[Dataset excerpts]

+ + + +

(** ** C4: a group whose call raises is failed as a whole, and the run goes on *)

(** C4: take any run of [ingest_daily_data] and any of its fetch groups
    whose call raises.  The groups before it have been processed; the
    group itself is handled without raising: [failed] grows by exactly
    its size (one to five symbols) and nothing else in the stats
    changes; the run then processes every group after it, from that
    state, and returns the stats it ends with, in which [failed] is at
    least its value at the start plus the size of the group.  No run of
    [ingest_daily_data] raises, whatever the service does. *)
Theorem group_failure_is_isolated {S : Type}
    (run_multi_fetch_store : FetchRequest -> S -> outcome pyval * S)
    (now : Z) (assets : list Asset) (o : @Orchestrator S)
    (before : list (list Asset)) (group : list Asset) (after : list (list Asset))
    (e : exn) (svc : S) :
  let start_date := now - LOOKBACK_DAYS * DAY in
  let run_groups := fun groups : list (list Asset) =>
    for_each groups (process_group run_multi_fetch_store start_date now) in
  let o1 := snd (run_groups before
                   (mkOrchestrator (set_total_assets (Z.of_nat (length assets)) (stats o))
                      (pipeline_service o))) in
  groups_of assets = (before ++ group :: after)%list ->
  run_multi_fetch_store
    (fetch_request start_date now (map ticker_or_symbol group))
    (pipeline_service o1) = (Raises e, svc) ->
  let o' := mkOrchestrator (add_failed (Z.of_nat (length group)) (stats o1)) svc in
  run_groups before
    (mkOrchestrator (set_total_assets (Z.of_nat (length assets)) (stats o))
       (pipeline_service o)) = (Returns tt, o1) /\
  process_group run_multi_fetch_store start_date now group o1 = (Returns tt, o') /\
  (1 <= length group <= 5)%nat /\
  (exists o2,
     run_groups after o' = (Returns tt, o2) /\
     ingest_daily_data run_multi_fetch_store now assets o = (Returns (stats o2), o2) /\
     failed (stats o) + Z.of_nat (length group) <= failed (stats o2)) /\
  (forall now assets o0, exists st o3,
     ingest_daily_data run_multi_fetch_store now assets o0 = (Returns st, o3)).
Proof.
  intros start_date run_groups o1 Hsplit Hcall o'.
  subst run_groups start_date. cbv beta in *.
  pose proof (process_group_raises run_multi_fetch_store _ _ _ _ _ _ Hcall) as Hgroup.
  fold o' in Hgroup.
  destruct (run_groups_any run_multi_fetch_store (now - LOOKBACK_DAYS * DAY) now before
              (mkOrchestrator (set_total_assets (Z.of_nat (length assets)) (stats o))
                 (pipeline_service o))) as (o1' & Hbefore & Hgrow1).
  assert (Ho1 : o1 = o1') by (unfold o1; rewrite Hbefore; reflexivity).
  rewrite <- Ho1 in Hbefore, Hgrow1. clear o1' Ho1.
  destruct (run_groups_any run_multi_fetch_store (now - LOOKBACK_DAYS * DAY) now after o')
    as (o2 & Hafter & Hgrow2).
  split; [exact Hbefore|]. split; [exact Hgroup|]. split.
  { pose proof (chunks_sizes GROUP_SIZE assets ltac:(unfold GROUP_SIZE; lia)) as Hsizes.
    rewrite <- groups_of_chunks, Hsplit in Hsizes.
    apply Forall_app in Hsizes as [_ Hsizes]. apply Forall_cons in Hsizes as [Hsize _].
    unfold GROUP_SIZE in Hsize. exact Hsize. }
  split.
  { exists o2. split; [exact Hafter|]. split.
    - rewrite ingest_daily_data_groups, Hsplit.
      unfold bind at 1. unfold modify_stats at 1, modify at 1.
      unfold bind at 1. rewrite for_each_app. unfold bind at 1.
      rewrite Hbefore. cbn [for_each]. unfold bind at 1. rewrite Hgroup.
      rewrite Hafter. reflexivity.
    - destruct Hgrow1 as (_ & _ & Hf1 & _). destruct Hgrow2 as (_ & _ & Hf2 & _).
      unfold o' in Hf2. simpl in Hf1, Hf2. lia. }
  intros now0 assets0 o0. rewrite ingest_daily_data_groups.
  unfold bind at 1. unfold modify_stats at 1, modify at 1.
  destruct (run_groups_returns run_multi_fetch_store (now0 - LOOKBACK_DAYS * DAY) now0
              (groups_of assets0)
              (mkOrchestrator (set_total_assets (Z.of_nat (length assets0)) (stats o0))
                 (pipeline_service o0))) as [o3 Hrun].
  exists (stats o3), o3. unfold bind, gets. rewrite Hrun. reflexivity.
Qed.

+ + + +

◆ What is being asked:
Your answer must be the lines above, unchanged, from the first one through the line that holds "(now : Z) (assets", inclusive, and no others.

◆ Exercise response:
(** ** C4: a group whose call raises is failed as a whole, and the run goes on *)

(** C4: take any run of [ingest_daily_data] and any of its fetch groups
    whose call raises.  The groups before it have been processed; the
    group itself is handled without raising: [failed] grows by exactly
    its size (one to five symbols) and nothing else in the stats
    changes; the run then processes every group after it, from that
    state, and returns the stats it ends with, in which [failed] is at
    least its value at the start plus the size of the group.  No run of
    [ingest_daily_data] raises, whatever the service does. *)
Theorem group_failure_is_isolated {S : Type}
    (run_multi_fetch_store : FetchRequest -> S -> outcome pyval * S)
    (now : Z) (assets : list Asset) (o : @Orchestrator S)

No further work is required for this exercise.